BELYNDA DUNN
Age: 50
Belynda
Dunn is a mother of two and a grandmother of three, who was
a practicing RN for many years. In addition to her HIV infection,
Belynda is currently waging a struggle against hepatitis C,
which she believes she contracted during a blood transfusion
when her son was born in 1968.
Belynda
is also a recovering alcoholic who learned of her HIV status
through a workplace testing program. She believes she may
have been infected by her fiancé, who abruptly broke
off their engagement, and left town. Hearing of his death
from AIDS, she decided to be tested.
Her
health care work brought her to AIDS Action Committee in Boston,
and she became a full-time staff member after her diagnosis.

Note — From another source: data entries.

(* ------------------------------------------------------------------ *)
(** * Shared constants (shared/constants) *)

Definition PLAYER_SPEED : Q := 5.
Definition JUMP_FORCE : Q := 15 # 100.
Definition PLAYER_SIZE : Q := 32.
Definition GROUND_THRESHOLD : Q := 2.

(** Boolean comparisons on [Q], as JavaScript's [<] and [<=] on numbers. *)
Definition Qltb (a b : Q) : bool := negb (Qle_bool b a).
Definition Qleb (a b : Q) : bool := Qle_bool a b.

(** JavaScript's [Math.round]: round half up. *)
Definition js_round (x : Q) : Z := Qfloor (x + (1 # 2)).

(* ------------------------------------------------------------------ *)
(** * IEEE 754 binary64 rounding

    A finite double is [m * 2^e] with [|m| < 2^53] and [e >= -1074]; an
    arithmetic operation on doubles returns the exact result rounded to
    the nearest such value, ties to the even [m].  Results beyond the
    largest finite double (which would be infinities) do not arise in
    this program and are not modelled. *)

Definition Qpow2 (e : Z) : Q := Qpower (2 # 1) e.

(** Round to the nearest integer, ties to even. *)
Definition round_half_even (s : Q) : Z :=
  let f := Qfloor s in
  let r := s - inject_Z f in
  if Qltb r (1 # 2) then f
  else if Qltb (1 # 2) r then (f + 1)%Z
  else if Z.even f then f else (f + 1)%Z.

(** [floor(log2 q)] for [q > 0]: [log2 n - log2 d] is it or one more. *)
Definition qlog2 (q : Q) : Z :=
  let k0 := (Z.log2 (Qnum q) - Z.log2 (Zpos (Qden q)))%Z in
  if Qle_bool (Qpow2 k0) q then k0 else (k0 - 1)%Z.

(** The exponent of the last significand bit of a positive [q]: 52 bits
    below its leading bit, but not below the subnormal exponent -1074. *)
Definition binary64_exponent (q : Q) : Z := Z.max (qlog2 q - 52) (-1074).
(** X4. Restoring a session and saving it again writes the record read into
    the file named by the [session_id] inside the record. When that is the
    file it was read from, the directory is exactly as before; when the record
    carries another identifier, the file read is left as it is and the record
    is copied under the other name. *)
Theorem restore_save_roundtrip requested w d session_id :
  store w !! stem requested = Some (FJson (PDict d)) ->
  dict_get "session_id" d = Some session_id ->
  (stem session_id ∉ unwritable w) ->
  json_native (PDict d) = true ->
  store (save (restore_session py_str requested w).2) =
    <[stem session_id := FJson (PDict d)]> (store w) /\
  (stem session_id = stem requested ->
   store (save (restore_session py_str requested w).2) = store w).
Proof.
  intros Hfile Hid Hw Hn. unfold restore_session. rewrite Hfile. cbn [json_load snd].
  assert (store (save (set_session (PDict d) w)) =
          <[stem session_id := FJson (PDict d)]> (store w)) as Hst.
  { by rewrite (save_written py_str (set_session (PDict d) w) d session_id (PDict d)
                  eq_refl Hid Hw (to_json_native _ Hn)). }
  split; [exact Hst|].
  intros Hsame. rewrite Hst, Hsame. by apply insert_id.
Qed.

End Restore.

(** ** Listing and sweeping together *)

Lemma get_active_sessions_stored clock w doc :
  doc ∈ get_active_sessions clock w ->
  exists i k hb,
    store w !! k = Some (FJson doc) /\
    last_activity (FJson doc) = Ok (doc, hb) /\
    clock i - hb < 86400.
Proof.
  intros Hin. unfold get_active_sessions in Hin.
  apply scan_sessions_sound in Hin as [Hin|(j & k & hb & Hj & Hl & Hc)];
    [by apply elem_of_nil in Hin|].
  exists j, k, hb. split_and!; try done.
  apply elem_of_map_to_list, list_elem_of_lookup. eauto.
Qed.

(** X23. A sweep with an age limit of 24 hours or more, made at a time not
    after the clock readings of a listing, removes none of the sessions that
    the listing returns. A record whose heartbeat is exactly 86400 seconds old
    is in between: it is not listed as active and a sweep with the limit of 24
    hours does not remove it. *)
Theorem cleanup_keeps_active clock current_time max_age_hours w :
  (forall i, current_time <= clock i) ->
  24 <= max_age_hours ->
  (forall doc,
     doc ∈ get_active_sessions clock w ->
     exists k,
       store (cleanup_old_sessions current_time max_age_hours w) !! k =
       Some (FJson doc)) /\
  (forall k doc hb,
     store w !! k = Some (FJson doc) ->
     last_activity (FJson doc) = Ok (doc, hb) ->
     (forall i, clock i - hb = 86400) ->
     (doc ∉ get_active_sessions clock w) /\
     store (cleanup_old_sessions (hb + 86400) 24 w) !! k = Some (FJson doc)).
Proof.
  intros Hclock Hage. split.
  - intros doc Hin.
    destruct (get_active_sessions_stored clock w doc Hin) as (i & k & hb & Hk & Hl & Hc).
    exists k. rewrite cleanup_store_lookup, Hk. unfold expired. rewrite Hl.
    rewrite bool_decide_eq_false_2; [done|]. specialize (Hclock i). lia.
  - intros k doc hb Hk Hl Hexact. split.
    + intros Hin.
      destruct (get_active_sessions_stored clock w doc Hin) as (i & k' & hb' & _ & Hl' & Hc).
      rewrite Hl in Hl'. injection Hl' as <-. specialize (Hexact i). lia.
    + rewrite cleanup_store_lookup, Hk. unfold expired. rewrite Hl.
      rewrite bool_decide_eq_false_2; [done|]. lia.
Qed.

(** ** The decorator with the probe of the source, and without persistent mode *)

Lemma handle_connection_loss_source m :
  is_persistent_mode m = true ->
  0 < max_reconnect_attempts m ->
  handle_connection_loss _test_connection m =
    (true, [Sleep (reconnect_delay m); Probe]).
Proof.
  intros Hp Hmax. unfold handle_connection_loss. rewrite Hp. cbn [negb].
  destruct (Z.to_nat (max_reconnect_attempts m)) as [|n] eqn:E; [lia|done].
Qed.

(** X6. With [_test_connection] as the source has it, in persistent mode and
    with at least one attempt allowed, every error whose text names a
    connection or a timeout is followed by one sleep of [reconnect_delay], one
    probe and one retry, and the outcome of the retry is the outcome of the
    wrapper: the error of the first call is never the one raised. *)
Theorem with_persistent_connection_always_retries func w e w2 :
  func (ensure_heartbeat w) = (Raise e, w2) ->
  is_connection_issue e = true ->
  is_persistent_mode (mgr w2) = true ->
  0 < max_reconnect_attempts (mgr w2) ->
  with_persistent_connection _test_connection func w =
    (func w2,
     [CallFunc; HandleLoss; Sleep (reconnect_delay (mgr w2)); Probe; CallFunc]).
Proof.
  intros Hf Hc Hp Hmax. unfold with_persistent_connection.
  rewrite Hf, Hc, (handle_connection_loss_source _ Hp Hmax).
  by destruct (func w2).
Qed.

(** X7. While persistent mode is off the decorator is transparent: it starts
    no heartbeat, calls the function once, makes no probe and sleeps never,
    and returns or raises what that single call returned or raised. *)
Theorem with_persistent_connection_transparent probe func w r w2 :
  is_persistent_mode (mgr w) = false ->
  func w = (r, w2) ->
  is_persistent_mode (mgr w2) = false ->
  ensure_heartbeat w = w /\
  (with_persistent_connection probe func w).1 = (r, w2) /\
  count CallFunc (with_persistent_connection probe func w).2 = 1%nat /\
  count Probe (with_persistent_connection probe func w).2 = 0%nat /\
  total_sleep (with_persistent_connection probe func w).2 = 0.
Proof.
  intros Hp Hf Hp2.
  assert (ensure_heartbeat w = w) as Hw by (unfold ensure_heartbeat; by rewrite Hp).
  split; [exact Hw|].
  unfold with_persistent_connection, handle_connection_loss. rewrite Hw, Hf, Hp2.
  cbn [negb]. destruct r as [v|e|e]; [done| |done].
  by destruct (is_connection_issue e).
Qed.

(** ** The life of a session record *)

Lemma dict_get_set k k' v d :
  dict_get k (dict_set k' v d) = if String.eqb k k' then Some v else dict_get k d.
Proof.
  destruct (String.eqb_spec k k') as [->|Hne];
    [apply dict_get_set_eq | by apply dict_get_set_ne].
Qed.
(** * Risk classification of packaging briefs

    A shallow embedding of [src/risk.py] (the deterministic risk step
    [classify_risk : ExtractedBrief -> ReviewDecision]) together with the
    data shapes of [src/schemas.py], and the properties of the classifier.

    Python values are modelled as follows.
    - [str] is [string]; a character is a code point in U+0000..U+00FF, on
      which [str.lower] and [str.strip] are the tables given below.
    - [Literal["low", "medium", "high"]] is the enumeration [Level].
    - [List[..]] is [list]; the set literal [LEGAL_CLAIM_TYPES] is a [gset].
    - The local variables that [classify_risk] assigns and appends to are
      the record [Locals], threaded through one function per [if] block. *)

From Stdlib Require Import Ascii NArith Bool.
From stdpp Require Import base decidable list strings gmap.

Local Open Scope N_scope.

(** ** Python string primitives *)

Module PyStr.

(** [str.lower] on one character: A-Z and the Latin-1 capitals
    U+00C0..U+00DE (without the multiplication sign U+00D7) move up by 32. *)
Definition lower_char (c : ascii) : ascii :=
  let n := N_of_ascii c in
  if ((65 <=? n) && (n <=? 90)) || ((192 <=? n) && (n <=? 222) && negb (n =? 215))
  then ascii_of_N (n + 32)
  else c.

(** [s.lower()] *)
Fixpoint lower (s : string) : string :=
  match s with
  | EmptyString => EmptyString
  | String c s' => String (lower_char c) (lower s')
  end.

(** [c.isspace()]: the characters [str.strip()] removes. *)
Definition is_space (c : ascii) : bool :=
  let n := N_of_ascii c in
  ((9 <=? n) && (n <=? 13)) || ((28 <=? n) && (n <=? 32)) || (n =? 133) || (n =? 160).

(** [s.lstrip()] *)
Fixpoint lstrip (s : string) : string :=
  match s with
  | EmptyString => EmptyString
  | String c s' => if is_space c then lstrip s' else s
  end.

(** [s.rstrip()] *)
Fixpoint rstrip (s : string) : string :=
  match s with
  | EmptyString => EmptyString
  | String c s' =>
      match rstrip s' with
      | EmptyString => if is_space c then EmptyString else String c EmptyString
      | r => String c r
      end
  end.

(** [s.strip()] *)
Definition strip (s : string) : string := rstrip (lstrip s).

(** [s.startswith(x)] *)
Fixpoint startswith (x s : string) : bool :=
  match x, s with
  | EmptyString, _ => true
  | String a x', String b s' => if Ascii.eqb a b then startswith x' s' else false
  | String _ _, EmptyString => false
  end.

(** [x in s] on two strings: [x] occurs in [s] as a contiguous block. *)
Fixpoint contains (x s : string) : bool :=
  startswith x s ||
  match s with
  | EmptyString => false
  | String _ s' => contains x s'
  end.

(** [x in l] on a list of strings: some element equals [x]. *)
Definition in_list (x : string) (l : list string) : bool :=
  existsb (String.eqb x) l.

(** [s or ""]: the empty string is the only falsy [str]. *)
Definition or_empty (s : string) : string :=
  match s with
  | EmptyString => ""
  | _ => s
  end.

(** What [contains] decides: [s = pre ++ x ++ post]. *)
Definition is_substring (x s : string) : Prop :=
  ∃ pre post : string, s = pre +:+ x +:+ post.

End PyStr.

(** ** Data shapes ([src/schemas.py]) *)

Inductive Level : Set := low | medium | high.

Global Instance Level_eq_dec : EqDecision Level.
Proof. solve_decision. Defined.

Module ClaimObject.
Record t : Type := mk {
  raw_text : string;
  normalized_type : string;
  risk_keywords : list string;
  evidence_hint : string;
  severity : Level
}.
End ClaimObject.
Abbreviation ClaimObject := ClaimObject.t.

Module Issue.
Record t : Type := mk {
  type : string;
  message : string;
  severity : Level
}.
End Issue.
Abbreviation Issue := Issue.t.

Module ExtractedBrief.
Record t : Type := mk {
  product_name : string;
  age_grade : string;
  markets : list string;
  claims : list ClaimObject;
  materials : list string;
  licensed : bool;
  notes : option string;
  missing_info : list string;
  clarifying_questions : list string;
  issues : list Issue
}.
End ExtractedBrief.
Abbreviation ExtractedBrief := ExtractedBrief.t.

Module ReviewDecision.
Record t : Type := mk {
  requires_quality_review : bool;
  requires_legal_review : bool;
  requires_licensing_review : bool;
  requires_sustainability_review : bool;
  risk_flags : list string;
  risk_level : Level;
  routing_notes : list string;
  human_approval_required : bool
}.
End ReviewDecision.
Abbreviation ReviewDecision := ReviewDecision.t.

(** ** The risk step ([src/risk.py]) *)

Import PyStr.

Definition MATERIAL_PLASTIC : list string := ["plastic"; "pvc"; "blister"].

Definition UNDER_3_INDICATORS : list string :=
  ["0"; "1"; "2"; "18m"; "24m"; "under 3"; "under three"].

Definition LEGAL_CLAIM_TYPES : gset string :=
  {[ "CHEMICAL_SAFETY_CLAIM"; "SUSTAINABILITY_CLAIM"; "PERFORMANCE_CLAIM"; "SAFETY_CLAIM" ]}.

Definition _age_under_3 (age_grade : string) : bool :=
  let ag := strip (lower (or_empty age_grade)) in
  existsb (fun x => contains x ag) UNDER_3_INDICATORS.

Definition _plastic_present (materials : list string) : bool :=
  existsb (fun m => in_list (strip (lower (or_empty m))) MATERIAL_PLASTIC) materials.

There, she found mentorship from Pernessa Seele at Balm in
Gilead, an AIDS service organization focusing on African American
churches in Harlem. Belynda founded Who Touched Me Ministry
in Boston. Finding her voice through her rage and honesty
Belynda called on the leaders of the Black churches to open
their doors to all parishoners in their community; the addicted,
the homosexuals and the HIV- infected. Through Who Touched
Me Ministry she challenged the churches to break the silence
and shame that was decimating members of her community. Now
churches provide services to people with HIV within the community,
from driving parishoners to their doctor's appointments to
bringing them home-cooked meals to their door, the churches
are ministering to people in ways that would have seemed unimaginable
just a few years before.
She
is in no danger of death from her HIV. Belynda
suffers from end stage liver disease, which is a result of
hepatitis, and she will die without a liver transplant. She
is currently awaiting an appropriate liver donor. Belynda's
insurance company denied coverage of the transplant as "an
experimental procedure", and she asked the state of Massachusetts
to review of the decision and to overturn the denial. The
Massachusetts Office of Patient Protection denied her request
on July 19, 2001. On July 20, Boston
Mayor Thomas Menino announced the creation of a fund to help
people like Belynda who have been denied transplant coverage
by their HMO. Dubbed the Life Fund, it will allow Belynda
to have the operation she desperately needs and pay for similar
procedures in other people who need lifesaving treatment.
$400,000
has been raised so far for the surgery. More information about
the Life Fund is available on the web site of AIDS Action
Committee (see Resources).
Belynda is an active churchgoer who originally rejected traditional
therapies in favor of alternative treatments and prayer, but
when diagnosed with hepatitis C, she began AIDS cocktail treatments.
A combination of severe side effects and an increasingly compromised
liver lead her to drop the treatments while she awaits a liver
transplant.
Belynda
is described as a woman of truth and eloquence, who is also
saucy, honest, and tenacious, although she currently is experiencing
dementia as a result of her compromised liver.